» What the exercise asks: Copy the lines exactly as they appear, starting with the first line of the records and ending with the line that contains "assert (H : forall".

***** Dataset records

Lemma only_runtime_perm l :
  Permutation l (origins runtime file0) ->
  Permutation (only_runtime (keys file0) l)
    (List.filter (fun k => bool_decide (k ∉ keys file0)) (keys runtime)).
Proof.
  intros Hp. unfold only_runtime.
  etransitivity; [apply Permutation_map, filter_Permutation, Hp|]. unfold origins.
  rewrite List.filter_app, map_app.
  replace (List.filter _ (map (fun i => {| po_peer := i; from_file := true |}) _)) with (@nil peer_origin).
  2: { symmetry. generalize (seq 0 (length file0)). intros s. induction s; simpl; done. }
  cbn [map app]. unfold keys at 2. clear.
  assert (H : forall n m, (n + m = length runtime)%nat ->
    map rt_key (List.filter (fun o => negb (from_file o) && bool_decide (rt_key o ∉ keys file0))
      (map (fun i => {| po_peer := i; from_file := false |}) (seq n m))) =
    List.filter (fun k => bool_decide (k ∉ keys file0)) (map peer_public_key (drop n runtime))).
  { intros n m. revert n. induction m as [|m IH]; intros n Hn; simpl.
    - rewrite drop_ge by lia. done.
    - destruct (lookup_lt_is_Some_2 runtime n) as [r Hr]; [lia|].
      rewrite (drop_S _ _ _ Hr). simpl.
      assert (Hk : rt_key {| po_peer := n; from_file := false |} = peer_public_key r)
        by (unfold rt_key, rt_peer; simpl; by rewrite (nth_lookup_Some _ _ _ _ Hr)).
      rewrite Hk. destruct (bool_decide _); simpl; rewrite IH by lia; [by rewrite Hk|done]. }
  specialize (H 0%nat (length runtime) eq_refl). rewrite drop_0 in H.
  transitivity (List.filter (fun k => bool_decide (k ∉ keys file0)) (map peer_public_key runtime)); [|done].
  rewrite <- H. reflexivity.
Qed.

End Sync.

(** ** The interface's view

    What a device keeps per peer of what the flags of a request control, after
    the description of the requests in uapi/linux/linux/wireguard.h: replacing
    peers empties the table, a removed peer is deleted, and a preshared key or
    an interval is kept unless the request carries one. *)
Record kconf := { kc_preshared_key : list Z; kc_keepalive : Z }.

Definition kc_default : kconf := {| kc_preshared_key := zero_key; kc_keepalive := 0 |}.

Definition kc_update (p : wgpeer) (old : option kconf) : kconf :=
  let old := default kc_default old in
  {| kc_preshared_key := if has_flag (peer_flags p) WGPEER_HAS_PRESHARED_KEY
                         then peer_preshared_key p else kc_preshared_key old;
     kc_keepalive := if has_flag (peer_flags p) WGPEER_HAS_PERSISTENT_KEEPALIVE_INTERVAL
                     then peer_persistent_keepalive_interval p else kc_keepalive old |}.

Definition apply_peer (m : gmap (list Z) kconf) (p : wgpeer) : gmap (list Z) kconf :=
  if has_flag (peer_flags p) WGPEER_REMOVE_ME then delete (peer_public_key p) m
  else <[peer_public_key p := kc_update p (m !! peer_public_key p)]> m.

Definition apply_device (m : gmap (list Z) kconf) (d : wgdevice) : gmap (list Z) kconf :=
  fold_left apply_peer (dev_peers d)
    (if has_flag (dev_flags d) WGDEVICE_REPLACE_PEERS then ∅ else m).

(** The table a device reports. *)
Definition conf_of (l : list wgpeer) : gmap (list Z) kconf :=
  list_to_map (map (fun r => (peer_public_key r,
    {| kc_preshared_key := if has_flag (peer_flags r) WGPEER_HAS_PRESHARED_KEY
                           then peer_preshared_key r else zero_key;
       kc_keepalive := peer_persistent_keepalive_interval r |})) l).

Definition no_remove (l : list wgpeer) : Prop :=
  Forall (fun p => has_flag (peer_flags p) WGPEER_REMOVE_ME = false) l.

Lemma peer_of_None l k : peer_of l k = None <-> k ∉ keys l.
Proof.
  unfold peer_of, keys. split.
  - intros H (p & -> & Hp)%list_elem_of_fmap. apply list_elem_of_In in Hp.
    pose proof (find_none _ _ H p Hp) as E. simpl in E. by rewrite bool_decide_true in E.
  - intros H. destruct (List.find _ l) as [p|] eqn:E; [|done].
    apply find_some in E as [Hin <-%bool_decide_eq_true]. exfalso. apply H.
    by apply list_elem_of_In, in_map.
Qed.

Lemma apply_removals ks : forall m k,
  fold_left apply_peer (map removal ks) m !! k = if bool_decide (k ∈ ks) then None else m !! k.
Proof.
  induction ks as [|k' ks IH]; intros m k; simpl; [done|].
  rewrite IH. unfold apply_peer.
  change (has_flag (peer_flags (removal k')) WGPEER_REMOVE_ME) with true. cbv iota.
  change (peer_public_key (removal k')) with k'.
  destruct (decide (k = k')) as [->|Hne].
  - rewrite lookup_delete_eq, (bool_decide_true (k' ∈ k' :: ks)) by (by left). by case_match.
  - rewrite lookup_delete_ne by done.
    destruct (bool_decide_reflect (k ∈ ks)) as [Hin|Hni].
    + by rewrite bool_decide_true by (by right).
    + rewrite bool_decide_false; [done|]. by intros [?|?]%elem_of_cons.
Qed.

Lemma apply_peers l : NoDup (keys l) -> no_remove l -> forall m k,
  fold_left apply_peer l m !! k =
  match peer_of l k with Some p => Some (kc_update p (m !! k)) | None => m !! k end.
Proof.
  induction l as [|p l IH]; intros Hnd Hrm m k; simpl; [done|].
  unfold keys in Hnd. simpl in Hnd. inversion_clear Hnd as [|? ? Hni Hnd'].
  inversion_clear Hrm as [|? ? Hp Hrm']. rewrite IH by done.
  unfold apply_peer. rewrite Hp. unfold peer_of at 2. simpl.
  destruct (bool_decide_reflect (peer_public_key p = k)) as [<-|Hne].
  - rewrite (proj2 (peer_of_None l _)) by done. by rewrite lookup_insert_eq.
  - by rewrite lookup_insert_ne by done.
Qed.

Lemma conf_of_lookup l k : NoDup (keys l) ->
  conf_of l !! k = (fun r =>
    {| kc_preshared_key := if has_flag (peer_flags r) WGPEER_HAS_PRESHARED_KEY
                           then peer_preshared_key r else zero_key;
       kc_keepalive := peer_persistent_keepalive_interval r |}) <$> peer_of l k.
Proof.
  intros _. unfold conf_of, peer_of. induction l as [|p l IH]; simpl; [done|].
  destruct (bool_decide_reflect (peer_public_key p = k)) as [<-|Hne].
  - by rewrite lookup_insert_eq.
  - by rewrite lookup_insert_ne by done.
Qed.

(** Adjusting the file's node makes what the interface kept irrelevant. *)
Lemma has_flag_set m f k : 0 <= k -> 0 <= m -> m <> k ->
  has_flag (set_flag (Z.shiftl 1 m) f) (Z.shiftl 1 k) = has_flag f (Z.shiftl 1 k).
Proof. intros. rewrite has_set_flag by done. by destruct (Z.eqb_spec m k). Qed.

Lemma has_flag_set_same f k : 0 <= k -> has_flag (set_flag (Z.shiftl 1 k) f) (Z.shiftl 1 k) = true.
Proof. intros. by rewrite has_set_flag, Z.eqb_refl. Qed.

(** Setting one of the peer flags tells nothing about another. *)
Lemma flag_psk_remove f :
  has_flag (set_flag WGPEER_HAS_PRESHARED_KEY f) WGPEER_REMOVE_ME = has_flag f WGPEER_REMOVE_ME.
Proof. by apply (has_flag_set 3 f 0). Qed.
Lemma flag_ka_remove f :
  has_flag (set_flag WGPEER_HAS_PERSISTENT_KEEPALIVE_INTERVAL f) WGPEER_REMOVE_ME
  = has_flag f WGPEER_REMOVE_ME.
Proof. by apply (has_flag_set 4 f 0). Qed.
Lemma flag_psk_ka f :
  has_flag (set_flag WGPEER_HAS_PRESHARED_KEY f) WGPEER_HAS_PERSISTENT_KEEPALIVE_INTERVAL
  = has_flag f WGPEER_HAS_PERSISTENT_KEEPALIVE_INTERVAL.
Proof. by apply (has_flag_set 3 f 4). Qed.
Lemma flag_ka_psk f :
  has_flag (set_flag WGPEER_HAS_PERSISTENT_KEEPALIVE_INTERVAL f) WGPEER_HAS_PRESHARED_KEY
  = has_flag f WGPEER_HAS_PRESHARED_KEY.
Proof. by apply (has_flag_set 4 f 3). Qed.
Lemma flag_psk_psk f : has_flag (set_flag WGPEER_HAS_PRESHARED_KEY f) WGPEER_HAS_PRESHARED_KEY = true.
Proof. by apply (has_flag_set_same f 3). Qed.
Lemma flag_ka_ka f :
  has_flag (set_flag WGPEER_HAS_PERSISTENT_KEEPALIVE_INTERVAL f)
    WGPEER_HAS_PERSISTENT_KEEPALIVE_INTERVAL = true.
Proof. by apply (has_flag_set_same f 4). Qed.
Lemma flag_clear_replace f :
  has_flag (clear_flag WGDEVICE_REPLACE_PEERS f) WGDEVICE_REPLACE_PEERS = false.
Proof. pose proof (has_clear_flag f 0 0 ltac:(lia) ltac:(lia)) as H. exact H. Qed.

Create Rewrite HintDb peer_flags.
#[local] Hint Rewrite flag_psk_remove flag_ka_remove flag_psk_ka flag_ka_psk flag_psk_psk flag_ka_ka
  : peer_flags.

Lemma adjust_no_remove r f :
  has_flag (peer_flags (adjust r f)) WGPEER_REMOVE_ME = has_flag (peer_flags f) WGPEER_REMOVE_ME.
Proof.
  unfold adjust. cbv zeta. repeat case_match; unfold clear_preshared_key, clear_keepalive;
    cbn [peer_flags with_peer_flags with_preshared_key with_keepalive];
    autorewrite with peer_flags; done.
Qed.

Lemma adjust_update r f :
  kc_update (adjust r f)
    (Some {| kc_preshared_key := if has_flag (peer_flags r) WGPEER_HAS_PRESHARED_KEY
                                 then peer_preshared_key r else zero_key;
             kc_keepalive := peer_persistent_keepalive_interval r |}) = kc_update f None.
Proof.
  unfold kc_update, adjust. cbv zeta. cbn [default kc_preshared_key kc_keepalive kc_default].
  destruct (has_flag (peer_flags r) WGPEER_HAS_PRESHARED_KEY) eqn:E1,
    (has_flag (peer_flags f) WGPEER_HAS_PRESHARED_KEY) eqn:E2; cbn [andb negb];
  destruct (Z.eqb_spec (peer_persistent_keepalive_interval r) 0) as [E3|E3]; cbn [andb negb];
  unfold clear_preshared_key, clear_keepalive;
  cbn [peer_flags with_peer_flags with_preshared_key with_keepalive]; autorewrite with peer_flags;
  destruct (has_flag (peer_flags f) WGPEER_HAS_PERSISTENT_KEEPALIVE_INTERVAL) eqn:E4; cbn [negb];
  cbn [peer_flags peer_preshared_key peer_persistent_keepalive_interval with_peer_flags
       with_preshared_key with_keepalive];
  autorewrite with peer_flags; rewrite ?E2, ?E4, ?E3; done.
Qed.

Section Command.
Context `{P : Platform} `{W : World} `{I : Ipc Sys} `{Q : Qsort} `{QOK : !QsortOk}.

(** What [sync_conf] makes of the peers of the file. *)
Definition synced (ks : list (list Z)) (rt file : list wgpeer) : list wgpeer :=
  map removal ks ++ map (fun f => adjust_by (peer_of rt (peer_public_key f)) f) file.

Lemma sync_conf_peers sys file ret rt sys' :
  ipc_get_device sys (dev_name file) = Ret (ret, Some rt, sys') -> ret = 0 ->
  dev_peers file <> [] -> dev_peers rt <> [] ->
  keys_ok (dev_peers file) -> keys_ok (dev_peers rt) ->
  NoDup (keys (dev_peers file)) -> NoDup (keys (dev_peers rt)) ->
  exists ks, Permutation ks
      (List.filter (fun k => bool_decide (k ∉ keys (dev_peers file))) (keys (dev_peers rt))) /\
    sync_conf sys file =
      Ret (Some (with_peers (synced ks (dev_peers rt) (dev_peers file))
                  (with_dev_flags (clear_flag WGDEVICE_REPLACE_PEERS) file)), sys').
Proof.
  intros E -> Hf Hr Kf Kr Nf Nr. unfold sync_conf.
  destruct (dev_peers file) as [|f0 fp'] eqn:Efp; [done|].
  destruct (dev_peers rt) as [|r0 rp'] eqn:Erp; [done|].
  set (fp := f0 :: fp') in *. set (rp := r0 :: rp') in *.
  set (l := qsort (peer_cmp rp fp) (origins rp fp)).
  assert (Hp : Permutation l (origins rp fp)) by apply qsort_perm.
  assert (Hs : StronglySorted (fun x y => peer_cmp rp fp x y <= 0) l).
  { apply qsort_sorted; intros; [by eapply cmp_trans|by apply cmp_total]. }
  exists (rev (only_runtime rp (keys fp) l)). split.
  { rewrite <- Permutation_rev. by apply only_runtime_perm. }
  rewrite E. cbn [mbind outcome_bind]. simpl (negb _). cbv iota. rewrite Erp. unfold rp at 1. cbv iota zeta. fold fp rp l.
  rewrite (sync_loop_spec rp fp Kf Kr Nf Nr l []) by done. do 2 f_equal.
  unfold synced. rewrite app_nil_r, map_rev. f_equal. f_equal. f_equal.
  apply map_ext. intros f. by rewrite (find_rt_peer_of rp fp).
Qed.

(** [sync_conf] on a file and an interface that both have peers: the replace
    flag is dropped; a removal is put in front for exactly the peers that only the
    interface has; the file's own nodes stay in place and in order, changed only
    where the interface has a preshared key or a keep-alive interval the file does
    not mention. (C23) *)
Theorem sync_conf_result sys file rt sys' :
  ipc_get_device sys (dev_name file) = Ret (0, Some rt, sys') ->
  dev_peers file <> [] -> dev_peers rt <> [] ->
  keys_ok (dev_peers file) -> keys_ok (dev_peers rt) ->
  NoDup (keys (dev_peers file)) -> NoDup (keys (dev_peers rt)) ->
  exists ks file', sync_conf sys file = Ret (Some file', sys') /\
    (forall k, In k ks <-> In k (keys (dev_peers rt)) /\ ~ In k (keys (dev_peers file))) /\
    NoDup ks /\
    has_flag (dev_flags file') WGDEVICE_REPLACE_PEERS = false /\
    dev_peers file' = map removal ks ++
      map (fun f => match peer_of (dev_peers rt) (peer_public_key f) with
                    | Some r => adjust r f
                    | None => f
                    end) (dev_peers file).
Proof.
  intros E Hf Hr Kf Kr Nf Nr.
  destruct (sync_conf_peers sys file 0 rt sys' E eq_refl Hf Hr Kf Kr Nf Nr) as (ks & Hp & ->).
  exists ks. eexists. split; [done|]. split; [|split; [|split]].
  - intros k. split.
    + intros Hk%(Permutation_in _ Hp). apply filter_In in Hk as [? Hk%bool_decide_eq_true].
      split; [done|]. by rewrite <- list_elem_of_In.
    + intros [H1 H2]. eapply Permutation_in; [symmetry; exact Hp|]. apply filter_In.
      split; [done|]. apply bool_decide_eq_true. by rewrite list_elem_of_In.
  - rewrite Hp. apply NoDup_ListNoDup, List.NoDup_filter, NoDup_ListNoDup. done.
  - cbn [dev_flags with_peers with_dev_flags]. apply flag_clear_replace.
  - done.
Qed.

**********

» Response area:
Lemma only_runtime_perm l :
  Permutation l (origins runtime file0) ->
  Permutation (only_runtime (keys file0) l)
    (List.filter (fun k => bool_decide (k ∉ keys file0)) (keys runtime)).
Proof.
  intros Hp. unfold only_runtime.
  etransitivity; [apply Permutation_map, filter_Permutation, Hp|]. unfold origins.
  rewrite List.filter_app, map_app.
  replace (List.filter _ (map (fun i => {| po_peer := i; from_file := true |}) _)) with (@nil peer_origin).
  2: { symmetry. generalize (seq 0 (length file0)). intros s. induction s; simpl; done. }
  cbn [map app]. unfold keys at 2. clear.
  assert (H : forall n m, (n + m = length runtime)%nat ->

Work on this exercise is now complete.